--- INSTRUCTIONS TO FOLLOW ---
Your answer should be the exact lines of the data below from the one containing "assert (∀ max, RGrant" through the one containing "pose proof (stream_delivers"; please include nothing else.

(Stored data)
--

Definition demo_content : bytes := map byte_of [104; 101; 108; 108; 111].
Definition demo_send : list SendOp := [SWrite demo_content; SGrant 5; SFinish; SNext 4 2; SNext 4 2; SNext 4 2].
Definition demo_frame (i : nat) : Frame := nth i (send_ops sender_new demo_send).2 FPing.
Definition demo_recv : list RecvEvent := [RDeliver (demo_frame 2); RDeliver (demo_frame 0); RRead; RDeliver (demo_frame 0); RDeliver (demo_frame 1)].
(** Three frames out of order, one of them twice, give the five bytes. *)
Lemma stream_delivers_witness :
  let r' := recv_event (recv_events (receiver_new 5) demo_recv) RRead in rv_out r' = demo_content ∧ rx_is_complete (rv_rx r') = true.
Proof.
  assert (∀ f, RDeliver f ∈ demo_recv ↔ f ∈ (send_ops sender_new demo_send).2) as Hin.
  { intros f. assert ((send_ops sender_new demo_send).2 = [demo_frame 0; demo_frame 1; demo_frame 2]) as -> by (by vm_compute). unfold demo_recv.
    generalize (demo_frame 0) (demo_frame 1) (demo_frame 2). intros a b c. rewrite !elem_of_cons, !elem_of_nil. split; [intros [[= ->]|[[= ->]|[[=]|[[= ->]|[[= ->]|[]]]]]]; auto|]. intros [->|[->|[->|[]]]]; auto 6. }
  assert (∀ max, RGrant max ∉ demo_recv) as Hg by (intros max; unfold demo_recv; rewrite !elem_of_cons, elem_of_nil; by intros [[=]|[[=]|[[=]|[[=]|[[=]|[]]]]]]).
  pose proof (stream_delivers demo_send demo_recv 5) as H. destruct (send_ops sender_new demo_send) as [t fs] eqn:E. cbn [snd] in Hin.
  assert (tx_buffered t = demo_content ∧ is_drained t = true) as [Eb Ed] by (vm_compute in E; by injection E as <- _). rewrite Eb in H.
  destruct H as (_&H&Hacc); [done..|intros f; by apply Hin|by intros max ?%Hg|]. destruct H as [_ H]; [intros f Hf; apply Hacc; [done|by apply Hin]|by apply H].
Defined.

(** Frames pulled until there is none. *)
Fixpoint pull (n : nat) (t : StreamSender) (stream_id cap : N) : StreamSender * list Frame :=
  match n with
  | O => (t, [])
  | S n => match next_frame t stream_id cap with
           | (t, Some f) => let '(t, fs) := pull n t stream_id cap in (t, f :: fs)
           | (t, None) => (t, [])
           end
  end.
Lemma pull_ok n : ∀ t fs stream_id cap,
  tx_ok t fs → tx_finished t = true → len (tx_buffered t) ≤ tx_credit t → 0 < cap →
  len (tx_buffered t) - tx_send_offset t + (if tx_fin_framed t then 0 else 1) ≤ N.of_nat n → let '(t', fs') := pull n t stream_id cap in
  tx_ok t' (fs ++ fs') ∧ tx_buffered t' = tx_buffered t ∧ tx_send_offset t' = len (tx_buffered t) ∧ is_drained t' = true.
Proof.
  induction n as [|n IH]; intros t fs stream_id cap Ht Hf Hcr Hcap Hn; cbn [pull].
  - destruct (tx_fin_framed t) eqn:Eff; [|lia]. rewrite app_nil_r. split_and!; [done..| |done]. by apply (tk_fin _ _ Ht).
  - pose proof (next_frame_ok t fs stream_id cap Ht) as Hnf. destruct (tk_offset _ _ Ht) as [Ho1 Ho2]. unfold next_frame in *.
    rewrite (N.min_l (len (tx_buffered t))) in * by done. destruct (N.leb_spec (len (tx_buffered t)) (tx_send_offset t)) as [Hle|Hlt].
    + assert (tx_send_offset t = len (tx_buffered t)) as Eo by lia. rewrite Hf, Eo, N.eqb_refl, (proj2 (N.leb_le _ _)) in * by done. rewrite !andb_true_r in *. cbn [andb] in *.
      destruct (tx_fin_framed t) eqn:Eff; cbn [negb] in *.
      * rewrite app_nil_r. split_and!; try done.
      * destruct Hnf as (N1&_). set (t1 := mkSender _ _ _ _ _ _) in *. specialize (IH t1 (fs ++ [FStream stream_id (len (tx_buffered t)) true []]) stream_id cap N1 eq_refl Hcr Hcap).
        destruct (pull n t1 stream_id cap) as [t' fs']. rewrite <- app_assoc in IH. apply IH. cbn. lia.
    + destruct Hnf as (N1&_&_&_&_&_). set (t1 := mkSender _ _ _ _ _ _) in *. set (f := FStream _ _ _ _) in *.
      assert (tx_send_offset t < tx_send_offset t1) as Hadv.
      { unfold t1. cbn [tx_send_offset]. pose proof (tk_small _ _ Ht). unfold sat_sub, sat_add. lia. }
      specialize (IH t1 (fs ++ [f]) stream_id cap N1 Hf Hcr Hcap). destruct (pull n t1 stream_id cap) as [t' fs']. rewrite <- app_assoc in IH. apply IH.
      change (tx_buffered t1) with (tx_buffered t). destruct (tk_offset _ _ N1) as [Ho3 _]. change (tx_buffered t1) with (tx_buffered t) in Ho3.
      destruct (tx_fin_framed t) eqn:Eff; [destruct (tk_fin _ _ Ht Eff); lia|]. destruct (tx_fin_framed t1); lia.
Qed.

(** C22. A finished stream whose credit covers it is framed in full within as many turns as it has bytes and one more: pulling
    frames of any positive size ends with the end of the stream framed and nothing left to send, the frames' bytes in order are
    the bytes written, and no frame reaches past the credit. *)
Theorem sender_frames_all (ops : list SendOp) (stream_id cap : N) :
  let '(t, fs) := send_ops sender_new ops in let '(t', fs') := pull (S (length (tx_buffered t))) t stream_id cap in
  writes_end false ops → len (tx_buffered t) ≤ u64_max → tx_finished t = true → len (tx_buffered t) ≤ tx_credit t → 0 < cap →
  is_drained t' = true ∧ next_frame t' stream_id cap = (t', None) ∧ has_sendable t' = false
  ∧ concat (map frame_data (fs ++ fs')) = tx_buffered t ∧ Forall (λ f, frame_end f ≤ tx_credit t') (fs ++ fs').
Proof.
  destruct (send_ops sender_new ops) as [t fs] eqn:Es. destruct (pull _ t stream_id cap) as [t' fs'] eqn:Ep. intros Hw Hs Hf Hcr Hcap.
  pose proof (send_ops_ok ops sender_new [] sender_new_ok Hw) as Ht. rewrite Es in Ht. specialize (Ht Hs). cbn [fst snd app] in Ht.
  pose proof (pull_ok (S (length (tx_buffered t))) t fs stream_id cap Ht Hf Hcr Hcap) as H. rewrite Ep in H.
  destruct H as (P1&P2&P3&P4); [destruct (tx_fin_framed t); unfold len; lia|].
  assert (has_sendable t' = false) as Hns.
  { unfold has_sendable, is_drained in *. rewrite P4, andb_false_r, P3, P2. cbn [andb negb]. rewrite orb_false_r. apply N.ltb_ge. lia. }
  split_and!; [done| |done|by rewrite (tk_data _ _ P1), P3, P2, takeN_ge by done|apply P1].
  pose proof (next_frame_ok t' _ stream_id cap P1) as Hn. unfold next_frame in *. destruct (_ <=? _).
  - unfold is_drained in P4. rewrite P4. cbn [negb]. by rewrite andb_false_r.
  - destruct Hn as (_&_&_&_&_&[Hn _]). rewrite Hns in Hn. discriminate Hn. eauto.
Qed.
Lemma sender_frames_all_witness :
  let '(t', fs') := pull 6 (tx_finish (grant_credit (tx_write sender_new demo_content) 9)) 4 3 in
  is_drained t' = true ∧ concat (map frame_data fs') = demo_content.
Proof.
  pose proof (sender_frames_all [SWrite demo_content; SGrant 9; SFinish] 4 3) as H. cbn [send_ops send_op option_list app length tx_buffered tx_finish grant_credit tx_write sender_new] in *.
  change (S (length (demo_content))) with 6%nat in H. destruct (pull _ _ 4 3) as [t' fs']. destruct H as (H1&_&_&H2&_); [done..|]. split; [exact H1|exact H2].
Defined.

--

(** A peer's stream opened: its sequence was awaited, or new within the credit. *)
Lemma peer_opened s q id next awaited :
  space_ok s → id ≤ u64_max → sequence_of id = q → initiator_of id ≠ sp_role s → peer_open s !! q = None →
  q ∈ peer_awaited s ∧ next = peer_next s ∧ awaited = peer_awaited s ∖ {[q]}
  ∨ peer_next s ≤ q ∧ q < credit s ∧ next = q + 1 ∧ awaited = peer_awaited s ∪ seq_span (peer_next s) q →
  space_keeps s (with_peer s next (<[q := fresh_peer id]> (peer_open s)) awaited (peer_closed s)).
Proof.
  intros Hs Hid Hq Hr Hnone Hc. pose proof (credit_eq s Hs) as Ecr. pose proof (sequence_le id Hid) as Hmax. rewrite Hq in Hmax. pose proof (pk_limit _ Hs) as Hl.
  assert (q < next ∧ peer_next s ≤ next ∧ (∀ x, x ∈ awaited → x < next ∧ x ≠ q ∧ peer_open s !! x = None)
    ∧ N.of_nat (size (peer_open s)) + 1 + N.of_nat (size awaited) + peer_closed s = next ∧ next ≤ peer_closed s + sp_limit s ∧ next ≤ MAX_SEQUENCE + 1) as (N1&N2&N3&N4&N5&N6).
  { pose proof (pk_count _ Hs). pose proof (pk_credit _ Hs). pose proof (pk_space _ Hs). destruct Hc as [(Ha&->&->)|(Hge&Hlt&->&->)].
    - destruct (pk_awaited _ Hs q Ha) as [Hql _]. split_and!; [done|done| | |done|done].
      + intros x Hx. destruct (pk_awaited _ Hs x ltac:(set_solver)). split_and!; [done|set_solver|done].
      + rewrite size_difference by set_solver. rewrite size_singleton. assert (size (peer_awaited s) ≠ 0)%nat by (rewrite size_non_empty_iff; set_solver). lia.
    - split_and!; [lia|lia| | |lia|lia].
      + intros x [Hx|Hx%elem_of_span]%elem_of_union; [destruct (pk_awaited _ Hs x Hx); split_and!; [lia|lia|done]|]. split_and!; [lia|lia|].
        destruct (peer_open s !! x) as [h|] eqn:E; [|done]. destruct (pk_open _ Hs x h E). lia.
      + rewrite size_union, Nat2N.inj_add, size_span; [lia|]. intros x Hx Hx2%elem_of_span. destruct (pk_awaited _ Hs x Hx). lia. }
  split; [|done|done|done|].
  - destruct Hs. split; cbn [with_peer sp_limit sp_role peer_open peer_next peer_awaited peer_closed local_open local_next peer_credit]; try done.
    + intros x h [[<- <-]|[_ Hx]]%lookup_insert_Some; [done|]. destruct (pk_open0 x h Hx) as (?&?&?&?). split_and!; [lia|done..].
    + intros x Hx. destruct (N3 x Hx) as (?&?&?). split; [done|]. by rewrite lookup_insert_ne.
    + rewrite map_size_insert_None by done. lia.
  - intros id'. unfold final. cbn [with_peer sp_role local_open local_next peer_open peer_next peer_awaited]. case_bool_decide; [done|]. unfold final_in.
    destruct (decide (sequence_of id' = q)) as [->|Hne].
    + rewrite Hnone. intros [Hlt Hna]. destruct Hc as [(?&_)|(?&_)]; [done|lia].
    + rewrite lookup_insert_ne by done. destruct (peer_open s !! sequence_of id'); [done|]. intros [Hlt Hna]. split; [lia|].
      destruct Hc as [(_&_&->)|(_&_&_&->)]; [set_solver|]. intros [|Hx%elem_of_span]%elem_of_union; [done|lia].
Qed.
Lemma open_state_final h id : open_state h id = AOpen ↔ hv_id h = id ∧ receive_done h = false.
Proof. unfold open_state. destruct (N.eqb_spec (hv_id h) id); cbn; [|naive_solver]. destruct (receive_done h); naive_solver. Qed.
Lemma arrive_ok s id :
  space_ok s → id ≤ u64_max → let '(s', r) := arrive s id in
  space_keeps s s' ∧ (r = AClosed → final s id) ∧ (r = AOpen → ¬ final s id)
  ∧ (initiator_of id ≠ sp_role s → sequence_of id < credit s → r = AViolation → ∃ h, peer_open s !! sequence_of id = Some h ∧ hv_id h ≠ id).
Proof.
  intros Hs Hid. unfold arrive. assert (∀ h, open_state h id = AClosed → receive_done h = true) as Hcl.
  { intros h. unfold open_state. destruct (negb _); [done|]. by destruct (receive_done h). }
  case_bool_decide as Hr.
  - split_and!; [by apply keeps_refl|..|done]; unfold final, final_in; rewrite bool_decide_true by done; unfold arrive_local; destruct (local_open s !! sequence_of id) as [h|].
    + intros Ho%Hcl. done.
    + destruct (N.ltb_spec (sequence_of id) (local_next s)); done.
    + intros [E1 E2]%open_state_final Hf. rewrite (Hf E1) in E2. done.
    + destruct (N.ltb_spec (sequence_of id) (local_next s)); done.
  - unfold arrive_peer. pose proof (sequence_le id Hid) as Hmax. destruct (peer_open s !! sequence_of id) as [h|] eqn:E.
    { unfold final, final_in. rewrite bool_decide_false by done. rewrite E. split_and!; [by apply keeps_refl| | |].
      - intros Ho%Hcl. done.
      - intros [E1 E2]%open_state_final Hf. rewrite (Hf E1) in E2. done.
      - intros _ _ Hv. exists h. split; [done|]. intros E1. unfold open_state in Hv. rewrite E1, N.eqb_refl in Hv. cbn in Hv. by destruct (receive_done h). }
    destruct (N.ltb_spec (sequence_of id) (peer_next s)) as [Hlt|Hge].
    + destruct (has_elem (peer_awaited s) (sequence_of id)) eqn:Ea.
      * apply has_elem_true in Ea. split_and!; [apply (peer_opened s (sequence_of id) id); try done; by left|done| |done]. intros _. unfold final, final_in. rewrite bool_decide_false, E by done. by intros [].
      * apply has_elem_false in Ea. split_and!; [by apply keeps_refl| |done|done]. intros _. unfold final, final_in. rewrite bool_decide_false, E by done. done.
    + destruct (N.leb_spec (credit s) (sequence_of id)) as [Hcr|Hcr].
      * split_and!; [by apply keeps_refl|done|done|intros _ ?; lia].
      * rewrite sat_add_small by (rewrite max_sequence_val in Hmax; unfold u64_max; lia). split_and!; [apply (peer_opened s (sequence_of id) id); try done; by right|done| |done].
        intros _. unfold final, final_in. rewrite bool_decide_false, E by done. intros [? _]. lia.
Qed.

--

--- TASK SOLUTION ---
  assert (∀ max, RGrant max ∉ demo_recv) as Hg by (intros max; unfold demo_recv; rewrite !elem_of_cons, elem_of_nil; by intros [[=]|[[=]|[[=]|[[=]|[[=]|[]]]]]]).
  pose proof (stream_delivers demo_send demo_recv 5) as H. destruct (send_ops sender_new demo_send) as [t fs] eqn:E. cbn [snd] in Hin.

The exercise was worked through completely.